Pero la preocupación central de Balza es enviar al pasado la problemática heredada de la dictadura y así plantear una dinámica distinta para la institución. Su intríngulis es que la vigencia de esta problemática afecta en forma permanente la imagen del Ejército. Desde su lugar, le preocupa más el Ejército que esa problemática en sí. Por eso, pese a la autocrítica y a su enfrentamiento con los viejos procesistas, la actividad de estas causas opera en sentido contrario al que necesita. Se le vuelven en contra. El desfile de viejos asesinos por los Tribunales, sus declaraciones, sus detenciones, las revelaciones que surgen de los testimonios y la expectativa de que se haga justicia en un tema que parecía imposible de saldar ponen nuevamente en el centro de la atención pública los desmanes cometidos por los uniformados durante la dictadura.
En ese cruce entre la autocrítica de las aberraciones cometidas y el efecto que está produciendo esta causa se produce una tensión de contrarios en el rumbo que impuso Balza. De hecho, cuando comenzó el juicio por la verdad en la ciudad de La Plata, el Ejército dejó trascender el malestar que le producía la inminente citación a militares ante los estrados judiciales. Este malestar es más profundo en la Armada, que nunca terminó de digerir la autocrítica de Balza y se muestra más sensible a las presiones de los oficiales retirados. El presidente Carlos Menem ha defendido el rol de los militares durante la represión ilegal y en su gobierno suelen figurar algunos masseristas. En este caso mantuvo una actitud más distante que otras veces y aseguró que se trata de un tema exclusivo de la Justicia. Sin embargo, resulta improductivo tratar de predecir las acciones presidenciales a partir de sus declaraciones públicas.
Entre el malestar objetivo de Balza y la posición histórica del gobierno, surgió el proyecto de la camarista Luisa Riva Aramayo para retirarles las causas sobre sustracción de menores a los jueces que las ventilan y unificarlas en una especie de Juicio a los Comandantes II. El proyecto parece ser funcional a este malestar ya que su efecto principal sería el de amortiguar la repercusión pública. Alberto Pedroncini, abogado de las seis Abuelas de Plaza de Mayo querellantes en la causa que lleva Bagnasco, se reunió con Riva Aramayo y la camarista le aseguró que el resultado de los juicios no se modificaría con su proyecto.
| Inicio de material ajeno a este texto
Lemma Qsum_repeat (v : Q) (k : nat) :
  Qsum (repeat v k) == inject_Z (Z.of_nat k) * v.
Proof.
  induction k as [|k IH].
  - change (Qsum (repeat v 0)) with 0. change (Z.of_nat 0) with 0%Z.
    rewrite Qmult_0_l. reflexivity.
  - change (repeat v (S k)) with (v :: repeat v k). rewrite Qsum_cons, IH.
    rewrite Nat2Z.inj_succ. unfold Z.succ. rewrite inject_Z_plus. ring.
Qed.

(** The rounded mean of a non-empty list of quantities. *)
Definition rounded_mean (l : list Q) : Q :=
  inject_Z (round_half_even (Qsum l / inject_Z (Z.of_nat (length l)))).

Lemma mean_with_rounded_copies (l l0 : list Q) (k : nat) :
  l0 <> [] ->
  Permutation l (repeat (rounded_mean l0) k ++ l0) ->
  exists a, mean l = Some a /\ inject_Z (round_half_even a) = rounded_mean l0.
Proof.
  intros Hne Hperm.
  assert (length l = (length l0 + k)%nat) as Hlen.
  { rewrite (Permutation_length Hperm), length_app, repeat_length. lia. }
  assert (0 < length l0)%nat as Hpos by (destruct l0; [congruence|cbn; lia]).
  destruct l as [|x l']; [cbn in Hlen; lia|].
  eexists; split; [reflexivity|].
  unfold rounded_mean. f_equal.
  rewrite <- (round_half_even_mix (Qsum l0) (length l0) k Hpos).
  apply round_half_even_proper.
  rewrite Hlen, (Qsum_perm _ _ Hperm), Qsum_app, Qsum_repeat.
  unfold rounded_mean.
  set (c := inject_Z (Z.of_nat (length l0 + k))).
  assert (0 < c).
  { subst c. rewrite <- (Zlt_Qlt 0). lia. }
  field. lra.
Qed.

(** ** The imputation loop in closed form *)

Section Imputation.
Context {D : Type}.
Implicit Types (t T : list (Row D)) (r : Row D) (p : option string).

Lemma cell_eqb_eq (a b : option string) : cell_eqb a b = true -> a = b.
Proof.
  destruct a, b; cbn; try discriminate.
  intros H. apply String.eqb_eq in H. congruence.
Qed.

Lemma imputed_value_Some p T :
  peer_quantities p T <> [] ->
  imputed_value p T = Some (rounded_mean (peer_quantities p T)).
Proof.
  unfold imputed_value, avg_qty, mean, rounded_mean.
  destruct (peer_quantities p T); [congruence|reflexivity].
Qed.

Lemma imputed_value_None p T :
  peer_quantities p T = [] -> imputed_value p T = None.
Proof. unfold imputed_value, avg_qty. intros ->. reflexivity. Qed.

(** The table part of the way through the loop: the rows whose index is in
    [done] have been visited. *)
Definition partly_imputed (done : list nat) T (l : list (Row D)) (from : nat) :=
  imap (fun i r => if bool_decide (from + i ∈ done)%nat then impute_row T r else r) l.

Lemma peer_quantities_cons p r t :
  peer_quantities p (r :: t) =
  match (if cell_eqb (ProductID r) p then Quantity r else None) with
  | Some q => q :: peer_quantities p t
  | None => peer_quantities p t
  end.
Proof. reflexivity. Qed.


Lemma peer_quantities_partly p done T l from :
  exists k,
    Permutation (peer_quantities p (partly_imputed done T l from))
                (repeat (rounded_mean (peer_quantities p T)) k ++ peer_quantities p l)
    /\ (peer_quantities p T = [] -> k = 0%nat).
Proof.
  revert from. induction l as [|r l IH]; intros from.
  - exists 0%nat. split; [reflexivity|auto].
  - destruct (IH (S from)) as (k & Hk & Hk0).
    assert (partly_imputed done T (r :: l) from =
            (if bool_decide (from + 0 ∈ done)%nat then impute_row T r else r)
              :: partly_imputed done T l (S from)) as ->.
    { unfold partly_imputed. cbn [imap]. f_equal.
      apply imap_ext. intros i x _. cbn.
      replace (from + S i)%nat with (S from + i)%nat by lia. reflexivity. }
    set (tl := partly_imputed done T l (S from)) in *.
    assert (exists k', Permutation (peer_quantities p (r :: tl))
               (repeat (rounded_mean (peer_quantities p T)) k' ++ peer_quantities p (r :: l))
               /\ (peer_quantities p T = [] -> k' = 0%nat)) as Hkeep.
    { exists k. split; [|exact Hk0].
      rewrite !peer_quantities_cons.
      destruct (if cell_eqb (ProductID r) p then Quantity r else None).
      - rewrite Hk. apply Permutation_middle.
      - exact Hk. }
    destruct (bool_decide (from + 0 ∈ done)%nat); [|exact Hkeep].
    unfold impute_row.
    destruct (Quantity r) eqn:Hq; [exact Hkeep|].
    destruct (imputed_value (ProductID r) T) as [v|] eqn:Hv; [|exact Hkeep].
    rewrite !peer_quantities_cons. cbn [set_Quantity ProductID Quantity]. rewrite Hq.
    destruct (cell_eqb (ProductID r) p) eqn:Hp.
    + pose proof (cell_eqb_eq _ _ Hp) as Heq. subst p.
      assert (peer_quantities (ProductID r) T <> []) as Hne.
      { intros He. rewrite (imputed_value_None _ _ He) in Hv. discriminate. }
      rewrite (imputed_value_Some _ _ Hne) in Hv. injection Hv as <-.
      exists (S k). split; [|intros He; contradiction].
      cbn [repeat app]. apply perm_skip. exact Hk.
    + exists k. split; [exact Hk|exact Hk0].
Qed.

Lemma partly_imputed_lookup done T i :
  partly_imputed done T T 0 !! i =
  (fun r => if bool_decide (i ∈ done) then impute_row T r else r) <$> T !! i.
Proof. unfold partly_imputed. rewrite list_lookup_imap. reflexivity. Qed.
El problema es que cualquier interferencia al curso natural de estas causas puede abrir las puertas a presiones ajenas a la Justicia.
Además de la causa que lleva Bagnasco hay otra en el juzgado de María Servini de Cubría y otras en el interior del país. Están en período de instrucción y podrían demorar un año o más en llegar a las audiencias orales y después a las apelaciones. Los delitos que se juzgan son de los más graves, y las sentencias para los más comprometidos pueden ser de 20 años o más. Los jerarcas de la dictadura, estos “abuelitos bondadosos” responsables de crímenes horrendos, terminarían sus vidas en la cárcel, con lo cual se cerraría un ciclo histórico marcado por la impunidad de estos delitos. Para una sociedad acostumbrada a que le escamoteen la obtención de Justicia, el plazo que va hasta las sentencias parece demasiado largo y lleno de posibles obstáculos.